Ahora bien, en este caso, ante la magnitud del problema, ha habido una fuerte reacción política y colectiva que ha reforzado los vínculos sociales y materiales, entre ciudadanos, entre instituciones y organizaciones, inimaginables pocas semanas antes, lo que a su vez está ayudando a afrontar la pandemia y a devolver la confianza a la sociedad. Esta no es la tónica general en las crisis alimentarias.

En el caso del coronavirus la gestión se está apoyando en la capacidad del sistema sanitario, mayoritariamente público, para afrontar la epidemia. Pero el sistema sanitario no parece diseñado para la incertidumbre sino para la certeza, como muestra la sólida gestión de la salud y la enfermedad cotidianas.

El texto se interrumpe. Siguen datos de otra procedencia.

(* ===== verification/Insider.v ===== *)
(** * Insider: the Form 4 filings of GOOGL

    Models src/datafetcher/GOOGL/GOOGLinsider.py: the index of the
    filings ([fetch_form4_filings]), the two parsers of a filing
    ([parse_header_info], [parse_table_i]), the loop over the filings
    ([process_form4], [process_all_form4_filings]), the export and the
    mail ([export_to_csv], [send_email]) and [main_task].

    A filing is the tree of Xml.v, built by the class [XmlParser].  Two
    queries of the parsers go up and sideways in the tree
    ([find_parent], [find_next]); for them an element is known with its
    place, the path of child indices from the root, and the elements of
    a document stand in document order.  The root is the document
    itself, which no query returns.

    A number of a cell is read by [float] as PyRuntime.v has it, on
    decimal numerals; a cell written with an exponent is read as 0.

    The index is read through the class [Edgar].  The exchange with the
    mail host (connect, starttls, login, send_message, quit) is one
    request to that host on the trace; it raises when the host gives no
    answer.  No step of the script but the mail has a [try]. *)

From Stdlib Require Import String Ascii ZArith QArith Qabs Lqa Lia.
From stdpp Require Import base tactics option list strings gmap.
From S2P Require Import Prelude PyRuntime Net Disk Xml.

#[local] Open Scope string_scope.
#[local] Open Scope list_scope.

(** ** The constants *)

Definition GOOGL_CIK : string := "1652044".

Definition EDGAR_URL : string :=
  "https://data.sec.gov/submissions/CIK000" +:+ GOOGL_CIK +:+ ".json".

Definition CSV_FILE : string := "googl_insider_trades.csv".

(** [REQUEST_DELAY], in milliseconds. *)
Definition REQUEST_DELAY : Z := 5.

(** ** [fetch_form4_filings] *)

(** [data.get("filings", {}).get("recent", {})]: the three arrays the
    code reads, each [[]] when its key is missing. *)
Record form_index : Type := {
  forms : list string;
  accession_numbers : list string;
  primary_docs : list string;
}.

Class Edgar := {
  (** [resp.json()] and the three [.get] *)
  json_recent : response -> result form_index;
}.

Está preparado para la rutina, pero no para la emergencia, y aún así está teniendo éxito.

Aparentemente el sistema alimentario sí está preparado para las crisis. Contamos con un sistema global muy organizado para que la población tenga los alimentos que necesita en su ciudad, en su barrio, producidos cerca o lejos, distribuidos a través de redes logísticas mundiales o locales. El Estado ejerce una función de regulación y coordinación de agentes principalmente privados (productores, distribuidores, industrias?). Si hay una alarma, los protocolos se activan, tanto los públicos como los privados; se busca el foco del problema y se afronta la solución. Pero las encuestas europeas muestran que tras una crisis alimentaria aumenta la desconfianza en los agentes del sistema (en la industria, en los gobiernos, incluso en los medios de comunicación); a diferencia de lo sucedido en esta crisis sanitaria. En el caso del coronavirus, la confianza ciudadana en el sistema sanitario y los trabajadores que lo sustentan sale reforzada y en las crisis alimentarias aumenta la desconfianza ciudadana hacia el sistema.

Hay un aspecto más a destacar en esta crisis; tanto las instituciones como las empresas y los ciudadanos están respondiendo a la emergencia con responsabilidad aceptando y apoyando las medidas adoptadas por el gobierno ante un problema común (trabajando desde casa, usando mascarillas ofreciendo hoteles y talleres..). En el caso de las crisis alimentarias la solución es, posiblemente, compartida, pero el problema nunca es considerado como algo común. La ciudadanía percibe que la amenaza alimentaria es fruto de la negligencia o la avaricia de alguno de los eslabones de la cadena y por supuesto no se siente partícipe en modo alguno de la solución.

Los ciudadanos de las sociedades modernas nos aferramos a la seguridad institucional cuando hay incertidumbre, no tenemos otra vía para confiar, no recurrimos ni a la tradición ni a la fe, como en las sociedades tradicionales, sino que sustentamos nuestra confianza en la seguridad de la ciencia y en la seguridad del Estado; en instituciones que, como sociedad, hemos contribuido a crear. Los gestores de las crisis alimentarias pueden aprender con esta crisis para fortalecer los vínculos entre los agentes de la cadena alimentaria, que por cierto, en este largo confinamiento, ha sido capaz de mantenerse como una de las pocas rutinas en nuestras vidas.